Designing Disaster Recovery on AWS

This is the planning guide I wish I had before rebuilding a production platform for disaster recovery on AWS.

The companion case study is Migrating to AWS with Automated Disaster Recovery. That post covers the actual architecture I built. This one is about how to decide what you should build, what to prioritize, what each layer costs, and what cheaper alternatives are reasonable.

Start with the recovery requirement

Most DR designs go wrong because the team starts with services instead of failure modes.

Before picking Aurora, ECS, Global Accelerator, or any other AWS product, write down the business requirements first:

Question	What it decides
Which business functions must survive?	The systems that deserve DR spend before everything else
What does downtime cost per hour?	Whether warm standby is justified or backup-and-restore is enough
What failure are you surviving?	Instance failure, AZ failure, database failure, full regional outage, or provider outage
What RTO do you need?	How long the app can be unavailable before the incident becomes unacceptable
What RPO do you need?	How much committed data can be lost or replayed
What can degrade?	Sessions, cache, search, analytics, background jobs, admin tooling, or partner workflows
Which obligations apply?	Compliance, audit evidence, encryption, retention, and customer commitments

This is the business impact analysis, even if you do not call it that.

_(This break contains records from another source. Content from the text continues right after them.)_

(* ===== verification/CopperRun.v ===== *)
(** * Running copper lists

    The copper in a machine that satisfies [CopperHostLaws]: lists of MOVEs, the
    protection of the low registers, WAIT, and an invariant of all the states the
    copper can reach. *)

From stdpp Require Import gmap.
From S2P Require Import Prelude Custom ChipRam Beam Dma Copper CopperFacts.

(** ** A small machine

    A copper, a beam, chip RAM and the log of the custom register writes: the
    least machine that satisfies the laws. *)

Record Machine := mkMachine {
  m_copper : copper_state;
  m_beam : beam_state;
  m_ram : gmap Z Z;
  m_log : list (Z * Z);
  m_active : bool;
}.

#[export] Instance machine_host : CopperHost Machine := {
  host_copper := m_copper;
  host_set_copper c w := mkMachine c (m_beam w) (m_ram w) (m_log w) (m_active w);
  host_beam := m_beam;
  host_chip_read16 w a := word_rd (m_ram w) a;
  host_custom_write16 r v w :=
    mkMachine (rigel_copper_regs_write (m_copper w) r v) (m_beam w) (m_ram w)
      (m_log w ++ [(r, v)]) (m_active w);
  host_mark_copper_active w := mkMachine (m_copper w) (m_beam w) (m_ram w) (m_log w) true;
}.

#[export] Instance machine_laws : CopperHostLaws Machine.
Proof.
  split; try done.
  - by intros [].
  - intros w a. apply (ram_read_u16 (RamLaws := word_ram_laws (fun _ => True))).
Qed.

(** ** MOVE *)

(** A write to a register that is not the copper's leaves the copper alone. *)
Lemma other_reg_copper r v c :
  rigel_copper_regs_owns_reg r = false -> rigel_copper_regs_write c r v = c.
Proof.
  intros Ho. unfold rigel_copper_regs_owns_reg in Ho.
  apply bool_decide_eq_false in Ho. rewrite !not_elem_of_cons in Ho.
  destruct Ho as (H1 & H2 & H3 & H4 & H5 & H6 & H7 & _). unfold rigel_copper_regs_write.
  repeat match goal with |- context [r =? ?k] => destruct (Z.eqb_spec r k); [done|] end. done.
Qed.

Section moves.
  Context {W : Type} {H : CopperHost W} {L : CopperHostLaws W}.

(** A register a copper without CDANG may write and that is not one of the
    copper's own. *)
Definition plain_reg (r : Z) : Prop :=
  r .& 0x01fe = r /\ 0x80 <= r /\ rigel_copper_regs_owns_reg r = false.

Lemma plain_reg_copper c r v : plain_reg r -> rigel_copper_regs_write c r v = c.
Proof. intros (_ & _ & Ho). by apply other_reg_copper. Qed.

Lemma plain_reg_even r : plain_reg r -> has r 1 = false.
Proof.
  intros (E & _ & _). rewrite <- E. unfold has. rewrite <- Z.land_assoc.
  change (510 .& 1) with 0. by rewrite Z.land_0_r.
Qed.

(** The copper is about to fetch. *)
Record fetching (w : W) : Prop := {
  ft_stopped : stopped_until_vbl (host_copper w) = false;
  ft_enabled : cop_enabled (host_copper w) = true;
  ft_pending : fetch_pending (host_copper w) = true;
}.

Lemma host_on_copper f (w : W) : host_copper (on_copper f w) = f (host_copper w).
Proof. apply host_get_set. Qed.

Lemma on_on_copper f g (w : W) : on_copper f (on_copper g w) = on_copper (fun c => f (g c)) w.
Proof. unfold on_copper. by rewrite host_get_set, host_set_set. Qed.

It keeps the architecture honest. A checkout flow, payment ledger, and customer database may deserve low RTO. A marketing CMS, internal report, or analytics pipeline may not.

For many products, the right answer is not full multi-region automation on day one. A good DR plan usually grows in layers:

Backups that restore. Not backups that merely exist.
Infrastructure as Code. You should be able to recreate the environment without guessing.
Multi-AZ inside one region. This handles the failures you are most likely to see.
A documented regional restore path. Even if it is manual at first.
Warm standby in a second region. Only when the business needs low RTO.
Automated failover and failback. Only when manual recovery is too slow or too error-prone.

Pick a DR tier

AWS has a few common DR patterns. The names are less important than the operating model.

Pattern	Typical RTO	Typical RPO	Monthly cost posture	When it fits
Backup and restore	Hours to days	Last backup	Lowest	Internal tools, early-stage products, low traffic apps
Pilot light	Tens of minutes to hours	Minutes to hours	Low to medium	Critical data replicated, compute mostly off
Warm standby	Minutes	Seconds to minutes	Medium to high	Customer-facing apps that need fast recovery
Active-active	Seconds	Near-zero	Highest	Global products that can handle multi-writer complexity

The platform in the case study uses a warm standby model:

primary region serves all normal traffic
DR region keeps the serving path warm at minimal capacity
database replication is continuous
workers and cron scale up only during failover
failback is automated but still requires operator confirmation

That is a good fit when full downtime is expensive, but active-active writes are overkill.

Reference architecture

A practical warm-standby architecture usually has these layers:

The shape is simple. The hard part is deciding how much money and automation each box deserves.

Cost model

The numbers below are intentionally approximate. AWS cost varies by region, traffic, storage, data transfer, log volume, retention, instance size, Aurora ACU usage, NAT traffic, and how much standby capacity you keep warm.

Use this as a planning model, not a quote.

Layer	Common choice	Rough monthly range	Main cost driver
Ingress	CloudFront, ALB, Global Accelerator	$20-$100+	ALBs, accelerator hours, traffic, request volume
Compute	ECS Fargate warm standby	$50-$300+	Always-on tasks, CPU/memory size, number of services
Database high end	Aurora Global Database	$200-$400+ before serious traffic	Primary and secondary clusters, ACUs or instances, storage, IO
Database cheaper	RDS PostgreSQL with replica or restore automation	$30-$200+	Instance class, Multi-AZ, storage, backup retention
Redis	ElastiCache per region	$30-$150+	Node class, number of regions, replication choice
Networking	NAT gateways and VPC endpoints	$50-$250+	NAT hourly charges, endpoint count, data processing
Automation	Lambda and Step Functions	$0-$20 for most small systems	State transitions, Lambda duration, schedule frequency
Observability	Managed logs and metrics	$20-$300+	Log ingestion, retention, metrics cardinality

Two parts surprise teams most often:

Aurora Global Database is excellent, but it is not cheap. Even before traffic, a primary cluster plus secondary region can land around the $200-$400+/month range depending on configuration.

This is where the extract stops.